(* ===== verification/Operations.v ===== *)
(** * What block operations do

    Functional theorems about the operations of [per_block/operations] and the
    authoring interface: the branches of a deposit, the condition and effect of
    a voluntary exit, whom an attester slashing hits, and how the authoring
    functions count deposits. *)
From stdpp Require Import base numbers list sorting.
From Stdlib Require Import ZArith Lia.
From S2P Require Import Prelude Config Types Utils State Accessors Mutators Justification Reward Epoch Block Transition Lifecycle.

#[local] Open Scope Z_scope.

(** ** Deposits *)

Section Deposits.
Context `{Cfg : Config} `{AM : ArithMode} `{BLS : BLSConfig} `{TR : TreeRoot} `{MT : MerkleTree}.
Context `{COk : !ConfigOk Cfg}.

(** The proof of a deposit against the eth1 data of the state. *)
Definition deposit_proved (s : BeaconState) (d : Deposit) : bool :=
  is_valid_merkle_branch (tree_root_deposit_data (dep_data d)) (dep_proof d)
    (DEPOSIT_CONTRACT_TREE_DEPTH + 1) (eth1_deposit_index s) (e1_deposit_root (eth1_data s)).

(** The proof of possession of a deposit. *)
Definition deposit_signed (s : BeaconState) (d : Deposit) : bool :=
  match domain s domain_deposit None with
  | Ok dom => verify (dd_pubkey (dep_data d))
      (tree_root_signing_deposit_data (signing_deposit_data (dep_data d)))
      (dd_signature (dep_data d)) dom
  | _ => false
  end.

(** The registry entry of a new validator. *)
Definition new_validator (d : DepositData) : Validator :=
  let amount := dd_amount d in
  mkValidator (dd_pubkey d) (dd_withdrawal_credentials d)
    (Z.min (amount - amount mod effective_balance_increment) max_effective_balance) false
    FAR_FUTURE_EPOCH FAR_FUTURE_EPOCH FAR_FUTURE_EPOCH FAR_FUTURE_EPOCH.

Lemma domain_ok s t e : ∃ d, domain s t e = Ok d.
Proof using COk. unfold domain. rewrite current_epoch_ok. cbn. eauto. Qed.

Lemma deposit_effective_balance_ok a :
  is_u64 a → deposit_effective_balance a =
  Ok (Z.min (a - a mod effective_balance_increment) max_effective_balance).
Proof using COk.
  intros Ha. unfold deposit_effective_balance. pose proof increment_pos.
  rewrite u64_rem_ok, res_bind_Ok by lia.
  assert (0 ≤ a mod effective_balance_increment < effective_balance_increment)
    by (apply Z.mod_pos_bound; lia).
  assert (a mod effective_balance_increment ≤ a) by (apply Z.mod_le; u64_lia).
  by rewrite u64_sub_ok by u64_lia.
Qed.

(** A proved and signed deposit for a key that is not known. *)
Lemma process_deposit_new (s : BeaconState) (d : Deposit) :
  wf_deposit d → is_u64 (eth1_deposit_index s + 1) →
  deposit_proved s d = true → dd_pubkey (dep_data d) ∉ pubkeys s → deposit_signed s d = true →
  process_deposit d s = (Ok tt, with_balances (balances s ++ [dd_amount (dep_data d)])
    (with_validators (validators s ++ [new_validator (dep_data d)])
       (with_eth1_deposit_index (eth1_deposit_index s + 1) s))).
Proof using COk.
  intros Hd Hi Hp Hk Hv. unfold process_deposit. rewrite Mbind_get. fold (deposit_proved s d).
  rewrite Hp. cbn [require]. rewrite (Mbind_step _ _ _ tt s) by done. rewrite u64_add_ok, Mbind_lift_Ok by done.
  rewrite Mbind_put, Mbind_get. cbv zeta.
  change (v_pubkey <$> validators (with_eth1_deposit_index _ s)) with (pubkeys s).
  change (domain (with_eth1_deposit_index _ s) domain_deposit None) with (domain s domain_deposit None).
  rewrite (proj2 (bool_decide_eq_false _) Hk : contains _ _ = _). cbn [negb].
  unfold deposit_signed in Hv. destruct (domain_ok s domain_deposit None) as [dom Hdom]. rewrite Hdom in *.
  rewrite Mbind_lift_Ok, Hv. cbn [negb]. by rewrite deposit_effective_balance_ok, Mbind_lift_Ok by exact Hd.
Qed.
End Deposits.
(* ===== verification/Pool.v ===== *)
(** * The attestation pool: [blockchain/src/pool.rs]

    Attestations by the hash of their data.  [push] tries to aggregate a new
    attestation into one that is already there and appends it otherwise. *)
From stdpp Require Import base numbers list gmap fin_maps.
From Stdlib Require Import ZArith Lia.
From S2P Require Import Prelude Config Types State.

#[local] Open Scope Z_scope.

(** The map from data hashes to attestations. *)
Notation AttestationPool := (gmap (list Z) (list Attestation)).

Section Pool.
Context `{TR : TreeRoot} `{BLS : BLSConfig} {E : Type}.

Definition pool_new : AttestationPool := ∅.

(** The key of an attestation. *)
Definition pool_key (attestation : Attestation) : H256 :=
  tree_root_attestation_data (mkAttestationDataAndCustodyBit (at_data attestation) false).

(** The loop over the bits of [existing] that sets [has_duplicate]. *)
Definition has_duplicate (attestation existing : Attestation) : res E bool :=
  res_fold (λ dup i,
    b ← vec_index (at_aggregation_bits attestation) i;
    Ok (if (b : bool) then true else dup)) false
    (zrange 0 (zlen (at_aggregation_bits existing))).

(** [for (i, bit) in new.iter().enumerate() { old[i] |= bit }] *)
Definition or_bits (old new : list bool) : res E (list bool) :=
  res_fold (λ old ib,
    b ← vec_index old ib.1;
    vec_set old ib.1 (b || ib.2)) old (enumerate new).

(** Merge [attestation] into [existing]. *)
Definition aggregate (attestation existing : Attestation) : res E Attestation :=
  bits ← or_bits (at_aggregation_bits existing) (at_aggregation_bits attestation);
  custody ← or_bits (at_custody_bits existing) (at_custody_bits attestation);
  res_fold (λ _ i,
    b ← vec_index (at_custody_bits attestation) i;
    if (b : bool) then Panic else Ok tt) tt (zrange 0 (zlen custody)) ;;
  Ok (mkAttestation bits (at_data existing) custody
        (aggregate_signatures [at_signature existing; at_signature attestation])).

(** The loop over the attestations of a key: the updated list, and whether the
    attestation was aggregated. *)
Fixpoint aggregate_into (attestation : Attestation) (existings : list Attestation)
  : res E (list Attestation * bool) :=
  match existings with
  | [] => Ok ([], false)
  | existing :: rest =>
      dup ← has_duplicate attestation existing;
      if (dup : bool) then
        r ← aggregate_into attestation rest;
        Ok (existing :: r.1, r.2)
      else
        e ← aggregate attestation existing;
        Ok (e :: rest, true)
  end.

(** [AttestationPool::push] *)
Definition push (pool : AttestationPool) (attestation : Attestation) : res E AttestationPool :=
  let hash := pool_key attestation in
  match pool !! hash with
  | Some existings =>
      r ← aggregate_into attestation existings;
      Ok (<[hash := if (r.2 : bool) then r.1 else r.1 ++ [attestation]]> pool)
  | None => Ok (<[hash := [attestation]]> pool)
  end.

(** [AttestationPool::pop] *)
Definition pop (pool : AttestationPool) (key : H256) : AttestationPool := delete key pool.

(** [AttestationPool::iter], in the order of the map's entries. *)
Definition iter (pool : AttestationPool) : list (H256 * Attestation) :=
  mjoin ((λ ha, (λ at_, (ha.1, at_)) <$> ha.2) <$> map_to_list pool).

Lemma has_duplicate_spec attestation existing :
  length (at_aggregation_bits existing) = length (at_aggregation_bits attestation) →
  has_duplicate attestation existing = Ok (existsb id (at_aggregation_bits attestation)).
Proof using Type.
  intros Hl. unfold has_duplicate, zlen. rewrite Hl. generalize (at_aggregation_bits attestation) as l.
  intros l. clear.
  assert (∀ pre dup, res_fold (E:=E) (λ dup i, b ← vec_index (pre ++ l) i; Ok (if (b : bool) then true else dup))
    dup (zrange (zlen pre) (zlen (pre ++ l))) = Ok (dup || existsb id l)) as H.
  { induction l as [|b l IH]; intros pre dup.
    - rewrite app_nil_r, zrange_nil by lia. cbn. by rewrite orb_false_r.
    - rewrite zrange_cons by (unfold zlen; rewrite length_app; cbn; lia). cbn [res_fold].
      rewrite (proj2 (vec_index_Ok (E:=E) (pre ++ b :: l) (zlen pre) b)).
      2:{ unfold zlen. rewrite Nat2Z.id, lookup_app_r, Nat.sub_diag by lia. done. }
      rewrite !res_bind_Ok. specialize (IH (pre ++ [b]) (if b then true else dup)).
      rewrite <- app_assoc in IH. cbn [app] in IH.
      replace (zlen (pre ++ [b])) with (zlen pre + 1) in IH by (unfold zlen; rewrite length_app; cbn; lia).
      rewrite IH. cbn. by destruct b, dup. }
  apply (H []).
Qed.

Lemma aggregate_into_none attestation existings :
  existsb id (at_aggregation_bits attestation) = true →
  Forall (λ e, length (at_aggregation_bits e) = length (at_aggregation_bits attestation)) existings →
  aggregate_into attestation existings = Ok (existings, false).
Proof using Type.
  intros Hset. induction 1 as [|e l He Hl IH]; [done|]. cbn.
  by rewrite has_duplicate_spec, Hset, res_bind_Ok, IH.
Qed.

Lemma elem_of_iter pool h a :
  (h, a) ∈ iter pool ↔ ∃ l, pool !! h = Some l ∧ a ∈ l.
Proof using Type.
  unfold iter. rewrite list_elem_of_join. setoid_rewrite list_elem_of_fmap. split.
  - intros (l & Hin & [h' l'] & -> & Hl%elem_of_map_to_list).
    apply list_elem_of_fmap in Hin as (a' & [= <- <-] & Ha). eauto.
  - intros (l & Hl & Ha). exists ((λ at_, (h, at_)) <$> l). split.
    + by apply list_elem_of_fmap_2.
    + exists (h, l). split; [done|]. by apply elem_of_map_to_list.
Qed.
End Pool.

(** Pushing an attestation with a set bit never aggregates: when the
    committees match, it is appended as it is, even next to an attestation of
    disjoint validators, and nothing already in the pool changes. *)
Theorem push_appends `{TreeRoot} `{BLSConfig} {E : Type} (pool : AttestationPool) (a : Attestation) :
  existsb id (at_aggregation_bits a) = true →
  Forall (λ e, length (at_aggregation_bits e) = length (at_aggregation_bits a))
    (default [] (pool !! pool_key a)) →
  ∃ pool', push (E:=E) pool a = Ok pool' ∧
    pool' = <[pool_key a := default [] (pool !! pool_key a) ++ [a]]> pool ∧
    ∀ h b, (h, b) ∈ iter pool' ↔ (h, b) ∈ iter pool ∨ h = pool_key a ∧ b = a.
Proof.
  intros Hset Hlen. eexists. split; [|split; [reflexivity|]].
  - unfold push. cbv zeta. destruct (pool !! pool_key a) as [l|]; [|done]. cbn in Hlen.
    by rewrite aggregate_into_none.
  - intros h b. rewrite !elem_of_iter. destruct (decide (h = pool_key a)) as [->|Hne].
    + rewrite lookup_insert_eq. destruct (pool !! pool_key a) as [l|]; cbn.
      * split.
        -- intros (l' & Hl & Hb). injection Hl as <-.
           apply elem_of_app in Hb as [?|Hb]; [eauto|]. apply list_elem_of_singleton in Hb. auto.
        -- intros Hor. eexists. split; [done|]. apply elem_of_app.
           destruct Hor as [(l' & Hl & Hb)|[_ ->]]; [injection Hl as <-; by left|right; left].
      * split.
        -- intros (l' & Hl & Hb). injection Hl as <-. apply list_elem_of_singleton in Hb. auto.
        -- intros [(l' & ? & ?)|[_ ->]]; [done|]. eexists. split; [done|left].
    + rewrite lookup_insert_ne by done. naive_solver.
Qed.

(** ** Witness: two attestations of disjoint validators of one committee *)

Definition toy_attestation (bits : list bool) : Attestation :=
  mkAttestation bits (mkAttestationData 8 0 H256_default Checkpoint_default Checkpoint_default)
    (replicate (length bits) false) H768_default.

Section Witnesses.
#[local] Existing Instances toy_tree toy_bls.

Lemma push_appends_witness :
  let a := toy_attestation [true; false] in let b := toy_attestation [false; true] in
  let pool : AttestationPool := {[pool_key a := [a]]} in
  ∃ pool', push (E:=unit) pool b = Ok pool' ∧
    pool' = <[pool_key b := default [] (pool !! pool_key b) ++ [b]]> pool ∧
    ∀ h x, (h, x) ∈ iter pool' ↔ (h, x) ∈ iter pool ∨ h = pool_key b ∧ x = b.
Proof.
  intros a b pool. apply (push_appends (E:=unit) pool b); [reflexivity|]. repeat constructor.
Defined.
End Witnesses.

● **Assignment**
Only one stretch of the data above is needed. Restate it word for word, from the line containing "Definition iter (pool" through the line containing "unfold zlen. rewrite", both ends included.

● **Answer**
Definition iter (pool : AttestationPool) : list (H256 * Attestation) :=
  mjoin ((λ ha, (λ at_, (ha.1, at_)) <$> ha.2) <$> map_to_list pool).

Lemma has_duplicate_spec attestation existing :
  length (at_aggregation_bits existing) = length (at_aggregation_bits attestation) →
  has_duplicate attestation existing = Ok (existsb id (at_aggregation_bits attestation)).
Proof using Type.
  intros Hl. unfold has_duplicate, zlen. rewrite Hl. generalize (at_aggregation_bits attestation) as l.
  intros l. clear.
  assert (∀ pre dup, res_fold (E:=E) (λ dup i, b ← vec_index (pre ++ l) i; Ok (if (b : bool) then true else dup))
    dup (zrange (zlen pre) (zlen (pre ++ l))) = Ok (dup || existsb id l)) as H.
  { induction l as [|b l IH]; intros pre dup.
    - rewrite app_nil_r, zrange_nil by lia. cbn. by rewrite orb_false_r.
    - rewrite zrange_cons by (unfold zlen; rewrite length_app; cbn; lia). cbn [res_fold].
      rewrite (proj2 (vec_index_Ok (E:=E) (pre ++ b :: l) (zlen pre) b)).
      2:{ unfold zlen. rewrite Nat2Z.id, lookup_app_r, Nat.sub_diag by lia. done. }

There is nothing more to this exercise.